Emeryville now has five Zipcars, they are hybrids available to people who usually take public transportation but need a car here and there. The fact that the program is happening in Emeryville is even surprising to Zipcar employees.

Zipcar general manager Genevieve Jopanda has a list of cities where she would love to see her cars. She admits Emeryville wasn't exactly on her radar.

"To be honest, it probably was a little bit lower on my wish list of where I wanted to expand," said Jopanda.

But the city reached out to her, which is very unusual in her business.

"I was just like 'can you talk to the other cities in the Bay Area?'" said Jopanda.

She's always taking a bit of a risk when she brings her cars to a city. She doesn't know for sure if the idea of car sharing will be popular there, or if the cars will just sit. But in Emeryville, the city's Transportation Management Association was willing to share that risk. The TMA is an association of property owners and it is bearing half the cost to put the cars in Emeryville, which is basically unheard of in the car sharing world.

"As a business person and a mom, global warming is an important issue for all of our companies and for all of our cities to get a handle on," said Denise Pinkston, TMA board president.

So here's how it works, say you take BART and a bus to Emeryville, then catch the city's free shuttle to work, but you have a lunch meeting you need to get to - the city now has five Zipcars that are available for you to use for that quick meeting.

Chip Hackett has already taken advantage of them. He has used the cars for grocery trips and to go pick up some tickets he recently won from a radio station.

"They do seem fairly popular, occasionally when this one's in use, I can go two blocks to another one or three blocks this way to the one at the Amtrak station," said Hackett.

It costs him $8 an hour to use the car as a TMA member -- non members pay $9 dollars an hour.

Emeryville allows people to park the Zipcars on the streets, another unusual move for a city. The cars are also located at office buildings, like the Watergate office towers, making it incredibly convenient for the employees there.

The TMA board president said it did take some convincing to get businesses to back the idea.

"They were uncertain at first what the benefit would be. We had to talk to people and explain to them how really their employees would benefit, and now that we've started the program, it's been incredibly popular," said Pinkston.
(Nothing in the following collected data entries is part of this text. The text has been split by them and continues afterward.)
(** * Thinker-Qt: the ThinkerManager and its view of the ThinkerRunner

    A shallow embedding of [src/thinkermanager.cpp] and of the inline
    members of [src/thinkerrunner.h].

    Objects live in a heap indexed by their address; a [shared_ptr] is an
    address, [nullptr] is [None].  Every member function is a computation in
    a small resumption monad: it threads the shared state of the process and
    the calling thread's own event log, it stops at a failed [hopefully], and
    it suspends where the source blocks on a condition. *)

From stdpp Require Import base gmap sets list.

#[local] Set Warnings "-clear-no-such-hyp".

Module Thinker.

(** ** Data *)

(** Addresses of [ThinkerBase], [ThinkerRunner] and [QThread] objects. *)
Definition ThinkerId := nat.
Definition RunnerId := nat.
Definition ThreadId := nat.

(** [codeplace]: the value of the [HERE] macro.  [HERE n] is line [n] of
    thinkermanager.cpp; [RUNNER_HERE] stands for the places inside
    thinkerrunner.cpp, whose lines are not known. *)
Inductive codeplace :=
| HERE (line : nat)
| RUNNER_HERE.

(** [ThinkerBase::state], with the enumerators thinkermanager.cpp uses. *)
Inductive ThinkerState :=
| ThinkerOwnedByRunner
| ThinkerFinished
| ThinkerCanceled.

(** [ThinkerRunner::State] (thinkerrunner.h, lines 60-69). *)
Inductive State :=
| RunnerInitializing
| RunnerThinking
| RunnerPausing
| RunnerPaused
| RunnerCanceling
| RunnerCanceled
| RunnerResuming
| RunnerFinished.

#[global] Instance ThinkerState_eq_dec : EqDecision ThinkerState.
Proof. solve_decision. Defined.
#[global] Instance State_eq_dec : EqDecision State.
Proof. solve_decision. Defined.

(** The two fields of a [ThinkerRunner] the manager depends on. *)
Record ThinkerRunner := mkRunner {
  state : State;
  holder : ThinkerId
}.

(** A [ThinkerRunnerProxy], the [QRunnable] the pool runs: the runner it
    stands for and its [autoDelete] flag. *)
Record ThinkerRunnerProxy := mkProxy {
  runner : RunnerId;
  autoDelete : bool
}.

Inductive Mutex := mapsMutex | pushThreadMutex.
Inductive Condition := threadsNeedPushing | threadsWerePushed.

(** What a thread does to its collaborators, in program order. *)
Inductive Event :=
| Lock (m : Mutex)
| Unlock (m : Mutex)
| RequestPause (r : RunnerId) (isCanceledOkay : bool)
| WaitForPause (r : RunnerId) (isCanceledOkay : bool)
| RequestCancel (r : RunnerId) (isAlreadyCanceledOkay : bool)
| RequestResume (r : RunnerId) (isCanceledOkay : bool)
| WaitForResume (r : RunnerId)
| WaitForFinished (r : RunnerId)
| DoThreadPush (r : RunnerId)
| WakeOne (c : Condition)
| WakeAll (c : Condition)
| Wait (c : Condition)
| EmitPushToThreadMayBeNeeded
| PoolStart (p : ThinkerRunnerProxy)
| PoolWaitForDone.

(** The state shared by all threads: the members of the one
    [ThinkerManager] that the functions below use ([threadMap], which they do
    not touch, is left out), the heap of thinkers and runners, and the global
    thread pool. *)
Record World := mkWorld {
  thread : ThreadId;                      (* QObject::thread() of the manager *)
  thinkerMap : gmap ThinkerId RunnerId;
  runnerSetToPush : gset RunnerId;
  thinkers : ThinkerId -> ThinkerState;   (* ThinkerBase::state *)
  runners : RunnerId -> ThinkerRunner;
  nextRunner : RunnerId;                  (* the address [new] returns next *)
  pool : list ThinkerRunnerProxy          (* runnables the pool has not finished *)
}.

Definition set_thinkerMap (f : gmap ThinkerId RunnerId -> gmap ThinkerId RunnerId)
  (w : World) : World :=
  mkWorld (thread w) (f (thinkerMap w)) (runnerSetToPush w) (thinkers w)
          (runners w) (nextRunner w) (pool w).

Definition set_runnerSetToPush (f : gset RunnerId -> gset RunnerId) (w : World) : World :=
  mkWorld (thread w) (thinkerMap w) (f (runnerSetToPush w)) (thinkers w)
          (runners w) (nextRunner w) (pool w).

Definition set_thinker (t : ThinkerId) (st : ThinkerState) (w : World) : World :=
  mkWorld (thread w) (thinkerMap w) (runnerSetToPush w)
          (fun t' => if decide (t' = t) then st else thinkers w t')
          (runners w) (nextRunner w) (pool w).

Definition set_runner (r : RunnerId) (o : ThinkerRunner) (w : World) : World :=
  mkWorld (thread w) (thinkerMap w) (runnerSetToPush w) (thinkers w)
          (fun r' => if decide (r' = r) then o else runners w r')
          (nextRunner w) (pool w).

Definition set_state (r : RunnerId) (st : State) (w : World) : World :=
  set_runner r (mkRunner st (holder (runners w r))) w.

Definition set_nextRunner (n : RunnerId) (w : World) : World :=
  mkWorld (thread w) (thinkerMap w) (runnerSetToPush w) (thinkers w)
          (runners w) n (pool w).

Definition set_pool (f : list ThinkerRunnerProxy -> list ThinkerRunnerProxy)
  (w : World) : World :=
  mkWorld (thread w) (thinkerMap w) (runnerSetToPush w) (thinkers w)
          (runners w) (nextRunner w) (f (pool w)).

Definition stateOf (w : World) (r : RunnerId) : State := state (runners w r).

(** ** Suspension *)

(** What a suspended thread is waiting for. *)
Inductive WaitFor :=
| UntilPaused (r : RunnerId)
| UntilResumed (r : RunnerId)
| UntilFinished (r : RunnerId)
| OnCondition (c : Condition)
| UntilPoolDone.

Definition terminal (st : State) : bool :=
  match st with RunnerFinished | RunnerCanceled => true | _ => false end.

(** The states of the world in which the suspended thread goes on.  For the
    waits of a [ThinkerRunner] (thinkerrunner.cpp is missing) these are the
    conditions of the spec: wait-for-pause waits "until state is Paused or
    Canceled", wait-for-resume "until state leaves Resuming", and
    wait-for-finished "until state is Finished or Canceled".  A
    [QWaitCondition] is left when another thread wakes it, which can be in
    any state of the world; [QThreadPool::waitForDone] is left when the pool
    has no work. *)
Definition ready (c : WaitFor) (w : World) : bool :=
  match c with
  | UntilPaused r =>
      match stateOf w r with RunnerPaused | RunnerCanceled => true | _ => false end
  | UntilResumed r =>
      match stateOf w r with RunnerResuming => false | _ => true end
  | UntilFinished r => terminal (stateOf w r)
  | OnCondition _ => true
  | UntilPoolDone => match pool w with [] => true | _ => false end
  end.

(** The outcome of running a member function on one thread.
    [Blocked c w tr k]: the thread is suspended on [c]; the other threads go
    on from [w], and once they have brought the world to a [w'] with
    [ready c w'] the thread goes on as [k w'].
    [Failed cp w tr]: the [hopefully] at [cp] did not hold.
    [Unfinished]: the bound on the iterations of a [forever] was reached. *)
Inductive Result (A : Type) :=
| Done (a : A) (w : World) (tr : list Event)
| Failed (cp : codeplace) (w : World) (tr : list Event)
| Unfinished (w : World) (tr : list Event)
| Blocked (c : WaitFor) (w : World) (tr : list Event) (k : World -> Result A).

Arguments Done {A} a w tr.
Arguments Failed {A} cp w tr.
Arguments Unfinished {A} w tr.
Arguments Blocked {A} c w tr k.

Definition M (A : Type) := World -> list Event -> Result A.

Definition ret {A} (a : A) : M A := fun w tr => Done a w tr.

Fixpoint bindR {A B} (r : Result A) (f : A -> M B) : Result B :=
  match r with
  | Done a w tr => f a w tr
  | Failed cp w tr => Failed cp w tr
  | Unfinished w tr => Unfinished w tr
  | Blocked c w tr k => Blocked c w tr (fun w' => bindR (k w') f)
  end.

Definition bind {A B} (m : M A) (f : A -> M B) : M B :=
  fun w tr => bindR (m w tr) f.

Notation "x <- m ;; k" := (bind m (fun x => k))
  (at level 100, m at next level, right associativity).
Notation "m ;; k" := (bind m (fun _ => k))
  (at level 100, right associativity).

Definition gets {A} (f : World -> A) : M A := fun w tr => Done (f w) w tr.
Definition modify (f : World -> World) : M unit := fun w tr => Done tt (f w) tr.
Definition emit (e : Event) : M unit := fun w tr => Done tt w (tr ++ [e]).

(** [hopefully(cond, cp)]: the assertion helper.  A condition that does not
    hold is a programming error, and the thread does not go on. *)
Definition hopefully (cond : bool) (cp : codeplace) : M unit :=
  fun w tr => if cond then Done tt w tr else Failed cp w tr.

(** A blocking call: return at once where the world is ready, suspend
    otherwise. *)
Definition await (c : WaitFor) : M unit :=
  fun w tr => if ready c w then Done tt w tr else Blocked c w tr (fun w' => Done tt w' tr).

(** [QWaitCondition::wait]: always suspends, until another thread wakes it. *)
Definition condWait (c : Condition) : M unit :=
  fun w tr => Blocked (OnCondition c) w (tr ++ [Wait c]) (fun w' => Done tt w' (tr ++ [Wait c])).

Fixpoint forEach {A} (l : list A) (body : A -> M unit) : M unit :=
  match l with
  | [] => ret tt
  | x :: l' => body x ;; forEach l' body
  end.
But the businesses stand to gain here, too. The hope is if the companies invest this money now and help create a city designed around smart urban transit - they'll be able to build more commercial property and make more money later on down the road.

"You can't continue to grow your cities if the only transportation alternative is the single occupant vehicle," said Pinkston.

Zipcar usually expects a program like this to be self sufficient in about 12 to 18 months. The Emeryville program just launched, but its so popular, it will pay for itself in seven to 10 months.